3.110Finally, the committee notes that operational separation has already been implemented in the United Kingdom. Further, the evidence from the regulator in the United Kingdom indicated that, during the implementation period, all four multidisciplinary firms made significant improvements to their governance arrangements to prioritise audit quality.
3.111Given this encouraging precedent and noting the minimal financial disruption that it would entail, the committee therefore recommends the implementation of operational separation to prevent audit firms or their associated entities (Australian or international) deriving income from non-audit services provided to the audited corporate organisation, including all associated entities both in Australia and internationally.
3.112The committee recommends that multi-disciplinary large accounting firms (and their associated entities both in Australia and internationally) should not be permitted to supply both audit and non-audit/consultancy services to the same client (and their associated entities both in Australia and internationally).

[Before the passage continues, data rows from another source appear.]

Lemma bound_run sid u last past g evs : sid <> [] -> u <> [] -> bound sid u last past g -> ordered_from last evs ->
  owner sid (sessions evs g) = u \/
  exists pre ts rest, evs = pre ++ SweepSessions ts :: rest /\
    forall ev u', ev ∈ past ++ pre -> posts sid u' ev -> u' <> [] -> time_of ev < ts - gateSessionTTL.
Proof.
  intros Hsid Hu. revert last past g. induction evs as [| ev evs IH]; intros last past g Hb Ho; cbn [sessions].
  { left. destruct Hb as (s & H1 & H2 & _). unfold owner. by rewrite H1. }
  destruct Ho as [Hl Ho].
  assert (Hstep : bound sid u (time_of ev) (past ++ [ev]) (session_step ev g).1 \/
    exists ts, ev = SweepSessions ts /\ forall ev u', ev ∈ past -> posts sid u' ev -> u' <> [] -> time_of ev < ts - gateSessionTTL).
  { destruct ev as [now r u' m | now sid' | now]; [left; by apply (bound_step _ _ last); [.. | cbn; tauto] | left; by apply (bound_step _ _ last); [.. | cbn; tauto] |].
    destruct (bound_sweep sid u last past g now Hb Hl) as [H | H]; [by left | right; eauto]. }
  destruct Hstep as [Hb1 | (ts & -> & Hidle)].
  - destruct (IH _ _ _ Hb1 Ho) as [H | (pre & ts & rest & -> & H)]; [by left | right].
    exists (ev :: pre), ts, rest. split; [done |]. intros ev' u' Hin. apply H. by rewrite <- app_assoc.
  - right. exists [], ts, evs. split; [done |]. by rewrite app_nil_r.
Qed.

Lemma bind_bound sid u now g ev : u <> [] -> (bindUser now sid u g).2 = true -> time_of ev = now -> bound sid u now [ev] (bindUser now sid u g).1.
Proof.
  intros Hu Hok Ht. rewrite (proj2 (owner_bind now sid sid u g)) in Hok. apply bool_decide_eq_true in Hok.
  assert (Ho : owner sid g = [] \/ owner sid g = u) by tauto. clear Hok. unfold bindUser, owner in *. rewrite (bool_decide_false (u = [])) by done.
  set (s := default (newSessionState now) (g !! sid)) in *.
  assert (Es : session_user s = [] \/ session_user s = u) by (unfold s; by destruct (g !! sid); cbn; auto).
  exists (mkSession (initDone s) now u). split_and!; [| done | cbn; lia | by intros ev' u' ->%list_elem_of_singleton _ _; cbn; lia].
  case_bool_decide; cbn [fst]; rewrite lookup_insert_eq; [done |]. destruct Es as [Es | <-]; [congruence | done].
Qed.

Lemma posts_admitted sid u ev g : sid <> [] -> u <> [] -> posts sid u ev -> (session_step ev g).2 <> None ->
  bound sid u (time_of ev) [ev] (session_step ev g).1 /\ (owner sid g = [] \/ owner sid g = u).
Proof.
  intros Hsid Hu Hp. destruct ev as [now r u' m | |]; try done. destruct Hp as (HM & HS & ->). cbn [session_step time_of]. unfold wrap.
  rewrite HM, HS. rewrite bool_decide_true by done. cbn [negb]. rewrite bool_decide_false by done.
  destruct (bindUser now sid u g) as [g1 ok] eqn:E. destruct ok; cbn [negb snd]; [| done]. intros _.
  assert (Hb := bind_bound sid u now g (Post now r u m) Hu ltac:(by rewrite E) eq_refl). rewrite E in Hb. cbn [fst] in Hb. split.
  - destruct m as [m |]; [| done]. case_bool_decide; [done |]. destruct (bool_decide _ || _ || _); [done |]. cbn [fst].
    apply (bound_stateFor _ _ now); [done | lia].
  - assert (H := proj2 (owner_bind now sid sid u g)). rewrite E in H. cbn [snd] in H. symmetry in H. apply bool_decide_eq_true in H. tauto.
Qed.

(** Two users are let through with the same session only when a sweep between their posts found
    that no user had posted to it for an hour. *)
Theorem session_one_user (sid : bytes) (g : sseInitGate) (first last : session_event) (evs : list session_event) (u1 u2 : bytes) :
  sid <> [] -> u1 <> [] -> u2 <> [] -> u1 <> u2 -> posts sid u1 first -> posts sid u2 last ->
  ordered_from (time_of first) evs -> (session_step first g).2 <> None ->
  (session_step last (sessions evs (session_step first g).1)).2 <> None ->
  exists pre ts rest, evs = pre ++ SweepSessions ts :: rest /\
    forall ev u', ev ∈ first :: pre -> posts sid u' ev -> u' <> [] -> time_of ev < ts - gateSessionTTL.
Proof.
  intros Hsid Hu1 Hu2 Hne Hp1 Hp2 Ho H1 H2. destruct (posts_admitted sid u1 first g Hsid Hu1 Hp1 H1) as [Hb _].
  destruct (posts_admitted sid u2 last _ Hsid Hu2 Hp2 H2) as [_ Hown].
  destruct (bound_run sid u1 _ _ _ evs Hsid Hu1 Hb Ho) as [H | H]; [| done]. destruct Hown; congruence.
Qed.

(** A call of one user that a method gates. *)
Definition sample_post (now : Z) (u : bytes) : session_event :=
  Post now (mkRequest [] (str "POST") (fun _ => []) 0 (str "s1")) u (Some (str "tools/call")).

3.113The committee recommends that multi-disciplinary large accounting firms (including those required to lodge annual transparency reports under section 332A of the Corporations Act 2001) should be required to implement operational separation of their audit practice from their non-audit practice. The principles of operational separation should be materially consistent with those applying in the United Kingdom or other global best practice.
3.114The committee recommends that the Australian Government legislate to give further powers to the Australian Securities and Investments Commission to oversee audit to cover all partners within multidisciplinary firms regardless of which part of the firm they work in, as required in the UK Financial Reporting Council Audit Firm Governance Code.